Count lines holding the string "change" in the data that follows. Reply with one number only.

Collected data
.....
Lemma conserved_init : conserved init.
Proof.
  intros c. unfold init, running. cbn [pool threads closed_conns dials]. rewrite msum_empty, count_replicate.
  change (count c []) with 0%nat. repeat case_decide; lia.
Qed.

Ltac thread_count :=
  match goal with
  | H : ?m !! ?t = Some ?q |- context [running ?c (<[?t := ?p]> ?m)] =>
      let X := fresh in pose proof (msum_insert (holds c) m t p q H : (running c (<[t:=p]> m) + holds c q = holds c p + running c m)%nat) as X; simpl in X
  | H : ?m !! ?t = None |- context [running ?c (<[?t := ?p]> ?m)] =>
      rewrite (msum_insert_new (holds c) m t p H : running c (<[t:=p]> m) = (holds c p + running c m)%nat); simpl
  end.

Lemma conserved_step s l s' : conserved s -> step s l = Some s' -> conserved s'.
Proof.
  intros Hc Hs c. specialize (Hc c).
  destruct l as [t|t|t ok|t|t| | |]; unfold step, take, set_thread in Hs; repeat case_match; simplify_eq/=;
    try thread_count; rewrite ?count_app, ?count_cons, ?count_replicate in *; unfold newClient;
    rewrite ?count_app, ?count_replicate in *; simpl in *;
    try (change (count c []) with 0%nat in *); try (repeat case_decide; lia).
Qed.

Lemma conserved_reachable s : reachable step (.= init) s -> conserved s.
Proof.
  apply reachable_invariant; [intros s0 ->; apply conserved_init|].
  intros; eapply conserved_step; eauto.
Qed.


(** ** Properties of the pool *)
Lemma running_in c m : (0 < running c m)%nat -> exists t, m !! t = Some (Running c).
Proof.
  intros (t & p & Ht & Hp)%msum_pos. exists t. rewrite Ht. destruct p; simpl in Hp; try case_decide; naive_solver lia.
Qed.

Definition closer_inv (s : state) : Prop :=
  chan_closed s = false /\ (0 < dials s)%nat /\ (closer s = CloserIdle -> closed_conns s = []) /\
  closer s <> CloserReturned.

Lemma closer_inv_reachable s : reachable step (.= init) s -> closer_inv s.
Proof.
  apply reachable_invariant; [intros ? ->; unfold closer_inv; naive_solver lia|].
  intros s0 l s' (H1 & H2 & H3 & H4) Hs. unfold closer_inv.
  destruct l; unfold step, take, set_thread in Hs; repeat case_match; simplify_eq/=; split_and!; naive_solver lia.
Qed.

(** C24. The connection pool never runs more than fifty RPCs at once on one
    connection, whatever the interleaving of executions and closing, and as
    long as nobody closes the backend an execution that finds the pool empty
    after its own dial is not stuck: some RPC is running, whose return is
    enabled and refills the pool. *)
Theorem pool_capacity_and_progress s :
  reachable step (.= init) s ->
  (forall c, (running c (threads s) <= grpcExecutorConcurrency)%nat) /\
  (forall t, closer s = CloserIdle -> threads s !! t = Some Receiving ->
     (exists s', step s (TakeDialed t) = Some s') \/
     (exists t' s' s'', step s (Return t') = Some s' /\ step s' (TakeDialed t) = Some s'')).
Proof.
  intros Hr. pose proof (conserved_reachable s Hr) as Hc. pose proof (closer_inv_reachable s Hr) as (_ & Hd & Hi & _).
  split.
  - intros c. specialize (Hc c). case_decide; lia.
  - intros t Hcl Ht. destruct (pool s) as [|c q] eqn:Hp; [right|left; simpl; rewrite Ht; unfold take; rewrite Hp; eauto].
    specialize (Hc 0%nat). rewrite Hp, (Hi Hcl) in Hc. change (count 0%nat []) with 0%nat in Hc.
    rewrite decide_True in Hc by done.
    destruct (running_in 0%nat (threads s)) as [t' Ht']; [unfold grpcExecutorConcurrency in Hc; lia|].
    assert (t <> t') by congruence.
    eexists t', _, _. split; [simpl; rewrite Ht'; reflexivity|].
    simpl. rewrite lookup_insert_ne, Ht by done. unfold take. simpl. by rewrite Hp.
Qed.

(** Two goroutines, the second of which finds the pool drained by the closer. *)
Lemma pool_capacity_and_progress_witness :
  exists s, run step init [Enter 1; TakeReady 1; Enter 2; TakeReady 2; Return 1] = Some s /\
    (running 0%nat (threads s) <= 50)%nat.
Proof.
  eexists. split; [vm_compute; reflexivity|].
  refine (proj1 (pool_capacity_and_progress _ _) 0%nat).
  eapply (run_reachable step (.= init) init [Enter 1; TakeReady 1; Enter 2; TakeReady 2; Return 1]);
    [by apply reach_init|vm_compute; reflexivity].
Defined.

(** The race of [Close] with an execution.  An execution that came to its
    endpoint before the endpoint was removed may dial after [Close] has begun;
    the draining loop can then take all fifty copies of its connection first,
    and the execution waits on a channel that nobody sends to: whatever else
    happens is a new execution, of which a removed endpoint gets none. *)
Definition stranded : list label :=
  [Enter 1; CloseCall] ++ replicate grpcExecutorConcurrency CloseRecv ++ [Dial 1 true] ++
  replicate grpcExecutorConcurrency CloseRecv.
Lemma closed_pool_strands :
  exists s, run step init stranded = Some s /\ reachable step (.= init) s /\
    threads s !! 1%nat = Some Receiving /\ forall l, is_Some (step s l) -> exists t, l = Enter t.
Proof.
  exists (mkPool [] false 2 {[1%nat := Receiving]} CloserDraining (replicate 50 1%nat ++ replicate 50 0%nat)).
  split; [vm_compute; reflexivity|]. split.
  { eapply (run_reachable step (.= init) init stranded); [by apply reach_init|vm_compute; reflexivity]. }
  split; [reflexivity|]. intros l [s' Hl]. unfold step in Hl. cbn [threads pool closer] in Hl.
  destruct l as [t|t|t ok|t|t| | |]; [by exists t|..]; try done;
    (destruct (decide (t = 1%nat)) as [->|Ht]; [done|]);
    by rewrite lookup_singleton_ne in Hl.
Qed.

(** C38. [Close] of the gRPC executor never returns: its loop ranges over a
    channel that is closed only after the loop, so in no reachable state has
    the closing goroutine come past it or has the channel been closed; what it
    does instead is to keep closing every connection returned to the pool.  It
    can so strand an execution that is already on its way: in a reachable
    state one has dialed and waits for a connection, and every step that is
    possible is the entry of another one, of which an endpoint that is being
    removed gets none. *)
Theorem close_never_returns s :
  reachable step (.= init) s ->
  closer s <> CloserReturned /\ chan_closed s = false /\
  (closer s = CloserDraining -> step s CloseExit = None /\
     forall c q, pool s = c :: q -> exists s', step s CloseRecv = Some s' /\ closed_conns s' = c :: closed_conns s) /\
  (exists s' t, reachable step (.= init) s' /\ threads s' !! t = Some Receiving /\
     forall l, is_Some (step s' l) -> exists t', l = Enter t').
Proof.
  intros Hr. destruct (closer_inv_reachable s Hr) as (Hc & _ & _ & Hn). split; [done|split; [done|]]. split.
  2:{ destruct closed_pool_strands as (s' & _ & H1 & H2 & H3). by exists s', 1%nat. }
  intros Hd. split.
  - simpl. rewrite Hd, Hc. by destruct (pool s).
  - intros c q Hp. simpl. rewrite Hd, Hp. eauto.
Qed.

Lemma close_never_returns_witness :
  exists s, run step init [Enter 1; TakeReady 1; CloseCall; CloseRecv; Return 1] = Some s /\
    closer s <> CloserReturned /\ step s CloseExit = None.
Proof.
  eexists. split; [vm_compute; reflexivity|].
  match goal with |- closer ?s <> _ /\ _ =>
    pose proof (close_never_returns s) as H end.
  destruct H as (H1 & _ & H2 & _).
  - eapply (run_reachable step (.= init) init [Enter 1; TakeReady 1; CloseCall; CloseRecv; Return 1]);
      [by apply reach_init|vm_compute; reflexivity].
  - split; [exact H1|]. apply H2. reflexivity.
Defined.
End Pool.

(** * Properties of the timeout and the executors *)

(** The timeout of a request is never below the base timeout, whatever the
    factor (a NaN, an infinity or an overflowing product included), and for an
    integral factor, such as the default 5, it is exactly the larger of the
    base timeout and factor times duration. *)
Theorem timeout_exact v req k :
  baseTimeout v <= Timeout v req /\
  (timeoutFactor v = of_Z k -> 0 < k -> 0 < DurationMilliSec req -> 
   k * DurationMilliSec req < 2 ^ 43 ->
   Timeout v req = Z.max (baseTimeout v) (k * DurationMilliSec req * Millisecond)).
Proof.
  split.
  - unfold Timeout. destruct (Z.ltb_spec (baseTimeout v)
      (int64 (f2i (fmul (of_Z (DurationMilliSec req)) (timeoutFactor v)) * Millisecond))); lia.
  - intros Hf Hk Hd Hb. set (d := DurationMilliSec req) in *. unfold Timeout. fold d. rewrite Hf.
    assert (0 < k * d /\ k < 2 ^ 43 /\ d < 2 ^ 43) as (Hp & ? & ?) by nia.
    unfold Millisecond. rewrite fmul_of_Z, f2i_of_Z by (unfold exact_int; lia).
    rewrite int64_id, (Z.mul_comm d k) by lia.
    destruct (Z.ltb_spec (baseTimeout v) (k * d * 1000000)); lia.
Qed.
.....
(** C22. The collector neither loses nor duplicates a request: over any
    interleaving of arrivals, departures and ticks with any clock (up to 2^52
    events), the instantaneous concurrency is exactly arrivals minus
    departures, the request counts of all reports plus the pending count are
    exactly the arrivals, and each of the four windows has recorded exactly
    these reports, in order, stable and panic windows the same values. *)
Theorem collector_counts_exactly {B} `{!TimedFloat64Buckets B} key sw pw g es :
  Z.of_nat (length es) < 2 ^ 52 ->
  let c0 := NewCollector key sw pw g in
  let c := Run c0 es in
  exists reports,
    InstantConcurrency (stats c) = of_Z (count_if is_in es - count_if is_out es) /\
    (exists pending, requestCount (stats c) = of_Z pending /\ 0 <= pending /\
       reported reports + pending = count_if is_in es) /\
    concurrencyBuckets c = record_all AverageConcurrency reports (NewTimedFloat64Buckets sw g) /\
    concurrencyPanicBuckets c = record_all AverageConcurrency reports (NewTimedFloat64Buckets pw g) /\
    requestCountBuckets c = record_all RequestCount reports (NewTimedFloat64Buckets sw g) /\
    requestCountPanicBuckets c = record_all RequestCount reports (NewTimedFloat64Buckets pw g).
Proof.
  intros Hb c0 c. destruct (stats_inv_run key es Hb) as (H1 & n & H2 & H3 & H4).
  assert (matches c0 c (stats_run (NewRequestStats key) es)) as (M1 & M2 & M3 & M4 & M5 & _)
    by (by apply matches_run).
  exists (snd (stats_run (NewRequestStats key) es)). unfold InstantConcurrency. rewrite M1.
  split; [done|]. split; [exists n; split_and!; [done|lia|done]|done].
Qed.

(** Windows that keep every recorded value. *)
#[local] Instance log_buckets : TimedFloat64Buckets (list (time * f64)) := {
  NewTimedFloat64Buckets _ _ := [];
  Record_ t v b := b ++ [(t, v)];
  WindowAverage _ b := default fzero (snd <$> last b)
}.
.....
-- YOUR SOLUTION --
3